What you need to do
Needed from the data below: every line from the one with "(** The loop" up to and including the one with "Smelly.productLoop d i products total", repeated exactly and with nothing else.
Task data below:
(* ===== verification/KernelSystem.v ===== *)
(** From the profile an operator writes, through the kernel programs it
    configures, to the evidence the controller receives. *)
From Stdlib Require Import String.
From stdpp Require Import gmap.
From S2P Require Import Prelude RustStr Float64 Json Wire Profile CommonEbpf Occurrence Metrics.
From S2P Require Import NetworkObs ContainerObs StorageObs PmcObs Httpc AgentConfig Heartbeat Carriers Poll Sink.
From S2P Require Import Controller NetAddr ControllerHttp Drain.
From S2P Require Import Kernel KernelNetwork KernelStorage KernelContainer KernelPmc System.
Local Open Scope Z_scope.

(** * A loaded profile in the kernel *)

Lemma flag_if_range (b : bool) (flag acc : Z) : 0 <= flag <= 15 -> 0 <= acc <= 15 -> 0 <= flag_if b flag acc <= 15.
Proof.
  intros Hf Ha. destruct b; [|exact Ha]. simpl.
  assert (H : (0 <=? Z.lor acc flag) && (Z.lor acc flag <=? 15) = true); [|lia]. revert acc Ha.
  apply (small_range (fun acc => (0 <=? Z.lor acc flag) && (Z.lor acc flag <=? 15)) 15). revert flag Hf.
  apply (small_range (fun flag => forallb (fun i => (0 <=? Z.lor (Z.of_nat i) flag) && (Z.lor (Z.of_nat i) flag <=? 15))
    (seq 0 16)) 15). by vm_compute.
Qed.

Lemma fill_slots_Forall (P : Z -> Prop) (slots codes : list Z) :
  Forall P slots -> Forall P codes -> Forall P (fill_slots slots codes).
Proof.
  intros Hs. revert codes. induction Hs as [|x slots Hx Hs IH]; intros codes Hc; [by destruct codes|].
  destruct Hc as [|c codes Hc0 Hc]; simpl; constructor; auto.
Qed.

(** The record the agent writes for a valid profile fits its fields. *)
Lemma profile_config_wf (r : ResolvedProfile) (c : CompiledConfig) (generation : string) (t : TapioConfig) :
  compiled_exact r c -> tapio_config_from_compiled c generation = Ok t -> TapioConfig_wf t.
Proof.
  intros [_ Habs Hratio _ _ Hio Hior Hcodes _ Hcount _ (Hs & Hw & Hm)] Ht.
  unfold tapio_config_from_compiled in Ht.
  destruct (parse_unsigned U32_MAX generation) as [g|] eqn:Eg; [|done]. apply Ok_inj in Ht as <-.
  assert (Hg : 0 <= g <= U32_MAX) by (by eapply parse_unsigned_range).
  set (flags := flag_if _ TAPIO_F_NODE_PMC _).
  assert (Hf : 0 <= flags <= 15).
  { unfold flags. apply flag_if_range; [vm_compute; split; congruence|].
    apply flag_if_range; [vm_compute; split; congruence|]. apply flag_if_range; [vm_compute; split; congruence|].
    apply flag_if_range; [vm_compute; split; congruence|lia]. }
  unfold TapioConfig_wf, width. change (256 ^ Z.of_nat 4) with (2 ^ 32). change (256 ^ Z.of_nat 8) with (2 ^ 64).
  cbn [tc_abi_version tc_generation tc_flags tc_slow_io_threshold_ns tc_io_latency_critical_ns
    tc_conn_refused_window_ns tc_conn_refused_min_count tc_rtt_spike_multiplier tc_rtt_spike_abs_us
    tc_rtt_min_baseline_samples tc_ignore_exit_count tc_ignore_exit_codes].
  pose proof (zlen_nonneg (cc_ignore_exit_codes (cfg_container c))).
  change (Z.of_nat TAPIO_CONFIG_MAX_IGNORE_EXIT_CODES) with 16. unfold TAPIO_CONFIG_ABI_VERSION.
  split_and!; try width_lia.
  - apply (fill_slots_length no_exit_codes).
  - apply fill_slots_Forall; [repeat constructor; vm_compute; congruence|].
    eapply Forall_impl; [exact Hcodes|]. intros code Hcode. unfold i32_ok. width_lia.
Qed.

(** The severity of a completed request under a profile. *)
Definition profile_severity (r : ResolvedProfile) (error_code latency_ns : Z) : option Severity :=
  if negb (error_code =? 0) then Some Critical
  else if rs_slow_io_critical_ms (res_storage r) * 1000000 <=? latency_ns then Some Critical
  else if rs_slow_io_warning_ms (res_storage r) * 1000000 <=? latency_ns then Some Warning
  else None.

Definition kernel_severity (severity : Z) : Severity :=
  if severity =? STORAGE_SEVERITY_CRITICAL then Critical else Warning.
Lemma reduceTotal_present (d : PrimFloat.float) (products : ProductArray) :
  forall total : PrimFloat.float,
    ~ In None products ->
    Refactored.reduceTotal d products total
    = Returned (sumDiscounted d (presentProducts products) total).
Proof.
  induction products as [|p rest IH]; intros total Hnone; cbn.
  - reflexivity.
  - destruct p as [product|].
    + cbn. apply IH. intros Hin. apply Hnone. right. exact Hin.
    + exfalso. apply Hnone. left. reflexivity.
Qed.

Lemma inStock_not_null (products : ProductArray) :
  Forall inStock products -> ~ In None products.
Proof.
  intros Hall Hin.
  rewrite Forall_forall in Hall.
  destruct (Hall None Hin) as (product & Hp & _). discriminate Hp.
Qed.

(** [calculateOrderTotal] throws exactly when an element is null;
    otherwise it returns the discounted prices added from the left,
    starting at 0. *)
Theorem calculateOrderTotal_result :
  forall (products : ProductArray) (d : PrimFloat.float),
    (In None products ->
       Refactored.calculateOrderTotal products d = Threw NullReference)
    /\ (~ In None products ->
          Refactored.calculateOrderTotal products d
          = Returned (sumDiscounted d (presentProducts products) 0%float)).
Proof.
  intros products d. unfold Refactored.calculateOrderTotal. split.
  - apply reduceTotal_null.
  - apply reduceTotal_present.
Qed.

(** totals accumulate from left to right: the total of [ps ++ qs]
    is the reduction of [qs] started at the total of [ps]. *)
Theorem reduceTotal_app :
  forall (d : PrimFloat.float) (ps qs : ProductArray)
         (total : PrimFloat.float),
    Refactored.reduceTotal d (ps ++ qs) total
    = match Refactored.reduceTotal d ps total with
      | Returned t => Refactored.reduceTotal d qs t
      | Threw e => Threw e
      end.
Proof.
  intros d ps qs. induction ps as [|p rest IH]; intros total; cbn.
  - reflexivity.
  - destruct p as [product|]; [apply IH | reflexivity].
Qed.

(** The loop of the first version is validation followed by the
    reduction: summing throws nothing and writes nothing. *)
Lemma productLoop_split (d : PrimFloat.float) (products : ProductArray) :
  forall (i : nat) (total : PrimFloat.float),
    Smelly.productLoop d i products total
    = match Refactored.validateProductsFrom i products with
      | Returned _ => Refactored.reduceTotal d products total
      | Threw e => Threw e
      end.
Proof.
  induction products as [|p rest IH]; intros i total; cbn.
  - reflexivity.
  - destruct p as [product|]; [| reflexivity].
    destruct (Product.id product); [| reflexivity].
    destruct (Product.stock product <=? 0); [reflexivity |].
    apply IH.
Qed.

Lemma smelly_discount (level : SubscriptionLevel) :
  (if SubscriptionLevel_eqb level premium then 10%float
   else if SubscriptionLevel_eqb level enterprise then 20%float
   else 0%float)
  = Refactored.calculateDiscount level.
Proof. destruct level; reflexivity. Qed.

(** *** The two versions *)

(** the first version and the rewrite are the same procedure: for
    every user, array, environment and console they throw the same
    error or return the same order and user, and leave the same
    console. *)
Theorem order_versions_agree :
  forall (env : Env) (user : option User.t)
         (products : option ProductArray) (console : list LogLine),
    Smelly.processUserOrderAndSendNotification env user products console
    = Refactored.processUserOrderAndSendNotification env user products
        console.
Proof.
  intros env user products console.
  unfold Smelly.processUserOrderAndSendNotification,
    Refactored.processUserOrderAndSendNotification,
    Refactored.validateUser, Refactored.validateProducts,
    Refactored.calculateOrderTotal.
  destruct user as [u|]; [| reflexivity].
  cbv [bind call deref ret throw].
  destruct (falsyNumber (User.id u) || falsyString (User.email u));
    [reflexivity |].
  destruct products as [ps|]; [| reflexivity].
  destruct (Nat.eqb (List.length ps) 0); [reflexivity |].
  rewrite smelly_discount, productLoop_split.
  destruct (Refactored.validateProductsFrom 0 ps) as [[]|e];
    [| reflexivity].
  destruct (Refactored.reduceTotal _ ps _) as [total|e]; reflexivity.
Qed.

(** *** What a call of the rewrite does *)

Lemma process_user_rejected (env : Env) (user : option User.t)
    (products : option ProductArray) (console : list LogLine)
    (e : OrderError) :
  Refactored.validateUser user = Threw e ->
  Refactored.processUserOrderAndSendNotification env user products console
  = (Threw e, console).
Proof.
  intros Hu. unfold Refactored.processUserOrderAndSendNotification.
  cbv [bind call]. rewrite Hu. reflexivity.
Qed.

Lemma process_products_rejected (env : Env) (user : option User.t)
    (products : option ProductArray) (console : list LogLine)
    (e : OrderError) :
  Refactored.validateUser user = Returned tt ->
  Refactored.validateProducts products = Threw e ->
  Refactored.processUserOrderAndSendNotification env user products console
  = (Threw e, console).
Proof.
  intros Hu Hp. unfold Refactored.processUserOrderAndSendNotification.
  cbv [bind call]. rewrite Hu, Hp. reflexivity.
Qed.

Lemma process_after_validation (env : Env) (user : option User.t)
    (products : option ProductArray) (console : list LogLine) :
  Refactored.validateUser user = Returned tt ->
  Refactored.validateProducts products = Returned tt ->
  exists (u : User.t) (ps : ProductArray),
    validUser user u
    /\ products = Some ps /\ ps <> [] /\ Forall inStock ps
    /\ let total :=
         sumDiscounted
           (Refactored.calculateDiscount (User.subscriptionLevel u))
           (presentProducts ps) 0%float in
       Refactored.processUserOrderAndSendNotification env user products
         console
       = (Returned (Refactored.createOrder u ps total,
                    Refactored.updateUserLastLogin env u),
          console ++ orderLines env u total).
Proof.
  intros Hu Hp.
  destruct (proj1 (validateUser_ok_iff user) Hu) as (u & Hvalid).
  destruct (proj1 (validateProducts_ok_iff_aux products) Hp)
    as (ps & Hps & Hne & Hall).
  exists u, ps.
  split; [exact Hvalid |]. split; [exact Hps |].
  split; [exact Hne |]. split; [exact Hall |].
  intros total.
  unfold Refactored.processUserOrderAndSendNotification.
  cbv [bind call]. rewrite Hu, Hp.
  destruct Hvalid as (-> & _ & _). subst products.
  cbv [deref ret Refactored.calculateOrderTotal].
  rewrite (reduceTotal_present _ ps _ (inStock_not_null ps Hall)).
  fold total.
  unfold Refactored.sendEmailNotification, Refactored.sendSmsNotification,
    Refactored.logOrderAnalytics, orderLines.
  cbv [bind consoleLog ret Refactored.createOrder Order.totalAmount].
  destruct (User.subscriptionLevel u); cbn [SubscriptionLevel_eqb orb];
    repeat rewrite <- app_assoc; reflexivity.
Qed.

Lemma alice_valid (level : SubscriptionLevel) :
  validUser (Some (alice level)) (alice level).
Proof. repeat split; discriminate. Qed.

Lemma tea_and_cup_inStock :
  forall p : option Product.t, In p [Some tea; Some cup] -> inStock p.
Proof.
  intros p [<-|[<-|[]]]; eexists; (split; [reflexivity |]);
    split; try discriminate; cbn; lia.
Qed.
End of Task data.
Output for this exercise
(** The loop of the first version is validation followed by the
    reduction: summing throws nothing and writes nothing. *)
Lemma productLoop_split (d : PrimFloat.float) (products : ProductArray) :
  forall (i : nat) (total : PrimFloat.float),
    Smelly.productLoop d i products total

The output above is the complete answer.